**TASK DIRECTIONS**
Once the records have been read, set every one down as it stands.

**DATASET EXCERPTS**

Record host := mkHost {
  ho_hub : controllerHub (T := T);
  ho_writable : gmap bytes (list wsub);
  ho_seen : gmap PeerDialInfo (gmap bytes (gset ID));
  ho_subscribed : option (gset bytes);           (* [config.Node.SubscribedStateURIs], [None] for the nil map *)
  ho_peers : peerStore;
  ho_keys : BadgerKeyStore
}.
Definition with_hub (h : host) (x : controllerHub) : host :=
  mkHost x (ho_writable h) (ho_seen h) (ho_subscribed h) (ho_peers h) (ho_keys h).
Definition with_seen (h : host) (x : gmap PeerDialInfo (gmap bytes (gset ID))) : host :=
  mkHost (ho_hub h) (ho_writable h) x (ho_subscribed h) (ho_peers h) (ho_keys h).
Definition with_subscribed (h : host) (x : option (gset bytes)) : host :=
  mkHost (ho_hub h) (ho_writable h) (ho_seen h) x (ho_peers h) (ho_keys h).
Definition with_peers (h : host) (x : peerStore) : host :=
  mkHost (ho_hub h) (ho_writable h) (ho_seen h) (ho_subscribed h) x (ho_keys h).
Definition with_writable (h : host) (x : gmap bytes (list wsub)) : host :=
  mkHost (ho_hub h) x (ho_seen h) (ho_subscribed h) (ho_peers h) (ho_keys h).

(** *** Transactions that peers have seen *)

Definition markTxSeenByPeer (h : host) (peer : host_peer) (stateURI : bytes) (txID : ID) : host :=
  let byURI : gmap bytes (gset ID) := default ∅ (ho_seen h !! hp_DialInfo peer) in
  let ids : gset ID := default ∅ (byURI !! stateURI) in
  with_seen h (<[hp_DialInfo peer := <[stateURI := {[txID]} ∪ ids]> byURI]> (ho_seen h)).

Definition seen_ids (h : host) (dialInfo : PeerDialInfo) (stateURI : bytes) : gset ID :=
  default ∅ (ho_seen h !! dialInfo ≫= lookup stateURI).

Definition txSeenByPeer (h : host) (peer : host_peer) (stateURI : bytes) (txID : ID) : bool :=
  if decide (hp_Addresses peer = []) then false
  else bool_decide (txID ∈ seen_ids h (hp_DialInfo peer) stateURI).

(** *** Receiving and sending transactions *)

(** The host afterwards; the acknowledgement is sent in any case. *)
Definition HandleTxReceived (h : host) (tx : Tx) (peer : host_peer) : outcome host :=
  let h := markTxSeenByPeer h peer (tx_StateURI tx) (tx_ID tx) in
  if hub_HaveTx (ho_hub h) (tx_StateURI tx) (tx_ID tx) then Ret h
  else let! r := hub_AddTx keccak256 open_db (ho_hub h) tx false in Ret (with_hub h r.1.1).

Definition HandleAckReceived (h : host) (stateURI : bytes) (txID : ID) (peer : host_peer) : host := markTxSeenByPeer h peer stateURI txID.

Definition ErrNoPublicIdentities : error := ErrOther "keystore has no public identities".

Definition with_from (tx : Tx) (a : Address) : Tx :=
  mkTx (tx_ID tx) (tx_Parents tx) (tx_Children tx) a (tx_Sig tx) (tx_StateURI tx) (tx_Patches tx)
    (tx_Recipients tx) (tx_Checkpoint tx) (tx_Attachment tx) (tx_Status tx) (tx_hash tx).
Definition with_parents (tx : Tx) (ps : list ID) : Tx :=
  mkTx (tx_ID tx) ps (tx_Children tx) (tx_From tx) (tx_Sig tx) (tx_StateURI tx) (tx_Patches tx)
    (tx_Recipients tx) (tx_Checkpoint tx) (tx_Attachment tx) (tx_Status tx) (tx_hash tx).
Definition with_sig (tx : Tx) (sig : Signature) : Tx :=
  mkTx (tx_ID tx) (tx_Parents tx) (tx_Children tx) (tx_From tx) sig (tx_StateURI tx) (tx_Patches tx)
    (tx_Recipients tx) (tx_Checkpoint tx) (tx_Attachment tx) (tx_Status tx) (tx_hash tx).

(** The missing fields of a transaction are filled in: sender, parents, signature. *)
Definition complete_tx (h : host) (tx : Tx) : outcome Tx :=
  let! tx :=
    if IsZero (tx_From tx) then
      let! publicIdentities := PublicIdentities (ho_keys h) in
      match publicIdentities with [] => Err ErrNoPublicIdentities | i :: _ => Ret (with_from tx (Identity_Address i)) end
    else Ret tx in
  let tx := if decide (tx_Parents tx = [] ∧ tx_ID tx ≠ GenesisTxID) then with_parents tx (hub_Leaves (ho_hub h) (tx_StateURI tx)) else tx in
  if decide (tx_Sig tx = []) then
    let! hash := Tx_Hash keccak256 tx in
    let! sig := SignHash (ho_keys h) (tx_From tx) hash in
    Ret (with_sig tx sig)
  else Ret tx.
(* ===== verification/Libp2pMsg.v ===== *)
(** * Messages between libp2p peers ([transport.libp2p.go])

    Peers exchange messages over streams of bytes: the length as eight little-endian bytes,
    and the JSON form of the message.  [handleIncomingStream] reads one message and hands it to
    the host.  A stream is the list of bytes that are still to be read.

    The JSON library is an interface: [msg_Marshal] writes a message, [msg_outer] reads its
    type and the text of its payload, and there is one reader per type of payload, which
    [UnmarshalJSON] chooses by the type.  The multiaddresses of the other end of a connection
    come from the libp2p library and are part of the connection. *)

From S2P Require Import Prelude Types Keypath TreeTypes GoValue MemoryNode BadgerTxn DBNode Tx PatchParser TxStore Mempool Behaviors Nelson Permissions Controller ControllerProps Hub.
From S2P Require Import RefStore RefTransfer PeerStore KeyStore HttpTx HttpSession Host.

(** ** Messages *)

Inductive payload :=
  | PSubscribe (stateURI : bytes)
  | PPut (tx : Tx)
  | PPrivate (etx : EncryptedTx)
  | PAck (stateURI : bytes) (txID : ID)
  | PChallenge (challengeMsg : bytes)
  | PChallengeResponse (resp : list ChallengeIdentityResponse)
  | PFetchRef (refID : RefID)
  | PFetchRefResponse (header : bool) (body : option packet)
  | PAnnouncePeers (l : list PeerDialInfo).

**ANSWER**
Record host := mkHost {
  ho_hub : controllerHub (T := T);
  ho_writable : gmap bytes (list wsub);
  ho_seen : gmap PeerDialInfo (gmap bytes (gset ID));
  ho_subscribed : option (gset bytes);           (* [config.Node.SubscribedStateURIs], [None] for the nil map *)
  ho_peers : peerStore;
  ho_keys : BadgerKeyStore
}.
Definition with_hub (h : host) (x : controllerHub) : host :=
  mkHost x (ho_writable h) (ho_seen h) (ho_subscribed h) (ho_peers h) (ho_keys h).
Definition with_seen (h : host) (x : gmap PeerDialInfo (gmap bytes (gset ID))) : host :=
  mkHost (ho_hub h) (ho_writable h) x (ho_subscribed h) (ho_peers h) (ho_keys h).
Definition with_subscribed (h : host) (x : option (gset bytes)) : host :=
  mkHost (ho_hub h) (ho_writable h) (ho_seen h) x (ho_peers h) (ho_keys h).
Definition with_peers (h : host) (x : peerStore) : host :=
  mkHost (ho_hub h) (ho_writable h) (ho_seen h) (ho_subscribed h) x (ho_keys h).
Definition with_writable (h : host) (x : gmap bytes (list wsub)) : host :=
  mkHost (ho_hub h) x (ho_seen h) (ho_subscribed h) (ho_peers h) (ho_keys h).

(** *** Transactions that peers have seen *)

Definition markTxSeenByPeer (h : host) (peer : host_peer) (stateURI : bytes) (txID : ID) : host :=
  let byURI : gmap bytes (gset ID) := default ∅ (ho_seen h !! hp_DialInfo peer) in
  let ids : gset ID := default ∅ (byURI !! stateURI) in
  with_seen h (<[hp_DialInfo peer := <[stateURI := {[txID]} ∪ ids]> byURI]> (ho_seen h)).

Definition seen_ids (h : host) (dialInfo : PeerDialInfo) (stateURI : bytes) : gset ID :=
  default ∅ (ho_seen h !! dialInfo ≫= lookup stateURI).

Definition txSeenByPeer (h : host) (peer : host_peer) (stateURI : bytes) (txID : ID) : bool :=
  if decide (hp_Addresses peer = []) then false
  else bool_decide (txID ∈ seen_ids h (hp_DialInfo peer) stateURI).

(** *** Receiving and sending transactions *)

(** The host afterwards; the acknowledgement is sent in any case. *)
Definition HandleTxReceived (h : host) (tx : Tx) (peer : host_peer) : outcome host :=
  let h := markTxSeenByPeer h peer (tx_StateURI tx) (tx_ID tx) in
  if hub_HaveTx (ho_hub h) (tx_StateURI tx) (tx_ID tx) then Ret h
  else let! r := hub_AddTx keccak256 open_db (ho_hub h) tx false in Ret (with_hub h r.1.1).

Definition HandleAckReceived (h : host) (stateURI : bytes) (txID : ID) (peer : host_peer) : host := markTxSeenByPeer h peer stateURI txID.

Definition ErrNoPublicIdentities : error := ErrOther "keystore has no public identities".

Definition with_from (tx : Tx) (a : Address) : Tx :=
  mkTx (tx_ID tx) (tx_Parents tx) (tx_Children tx) a (tx_Sig tx) (tx_StateURI tx) (tx_Patches tx)
    (tx_Recipients tx) (tx_Checkpoint tx) (tx_Attachment tx) (tx_Status tx) (tx_hash tx).
Definition with_parents (tx : Tx) (ps : list ID) : Tx :=
  mkTx (tx_ID tx) ps (tx_Children tx) (tx_From tx) (tx_Sig tx) (tx_StateURI tx) (tx_Patches tx)
    (tx_Recipients tx) (tx_Checkpoint tx) (tx_Attachment tx) (tx_Status tx) (tx_hash tx).
Definition with_sig (tx : Tx) (sig : Signature) : Tx :=
  mkTx (tx_ID tx) (tx_Parents tx) (tx_Children tx) (tx_From tx) sig (tx_StateURI tx) (tx_Patches tx)
    (tx_Recipients tx) (tx_Checkpoint tx) (tx_Attachment tx) (tx_Status tx) (tx_hash tx).

(** The missing fields of a transaction are filled in: sender, parents, signature. *)
Definition complete_tx (h : host) (tx : Tx) : outcome Tx :=
  let! tx :=
    if IsZero (tx_From tx) then
      let! publicIdentities := PublicIdentities (ho_keys h) in
      match publicIdentities with [] => Err ErrNoPublicIdentities | i :: _ => Ret (with_from tx (Identity_Address i)) end
    else Ret tx in
  let tx := if decide (tx_Parents tx = [] ∧ tx_ID tx ≠ GenesisTxID) then with_parents tx (hub_Leaves (ho_hub h) (tx_StateURI tx)) else tx in
  if decide (tx_Sig tx = []) then
    let! hash := Tx_Hash keccak256 tx in
    let! sig := SignHash (ho_keys h) (tx_From tx) hash in
    Ret (with_sig tx sig)
  else Ret tx.
(* ===== verification/Libp2pMsg.v ===== *)
(** * Messages between libp2p peers ([transport.libp2p.go])

    Peers exchange messages over streams of bytes: the length as eight little-endian bytes,
    and the JSON form of the message.  [handleIncomingStream] reads one message and hands it to
    the host.  A stream is the list of bytes that are still to be read.

    The JSON library is an interface: [msg_Marshal] writes a message, [msg_outer] reads its
    type and the text of its payload, and there is one reader per type of payload, which
    [UnmarshalJSON] chooses by the type.  The multiaddresses of the other end of a connection
    come from the libp2p library and are part of the connection. *)

From S2P Require Import Prelude Types Keypath TreeTypes GoValue MemoryNode BadgerTxn DBNode Tx PatchParser TxStore Mempool Behaviors Nelson Permissions Controller ControllerProps Hub.
From S2P Require Import RefStore RefTransfer PeerStore KeyStore HttpTx HttpSession Host.

(** ** Messages *)

Inductive payload :=
  | PSubscribe (stateURI : bytes)
  | PPut (tx : Tx)
  | PPrivate (etx : EncryptedTx)
  | PAck (stateURI : bytes) (txID : ID)
  | PChallenge (challengeMsg : bytes)
  | PChallengeResponse (resp : list ChallengeIdentityResponse)
  | PFetchRef (refID : RefID)
  | PFetchRefResponse (header : bool) (body : option packet)
  | PAnnouncePeers (l : list PeerDialInfo).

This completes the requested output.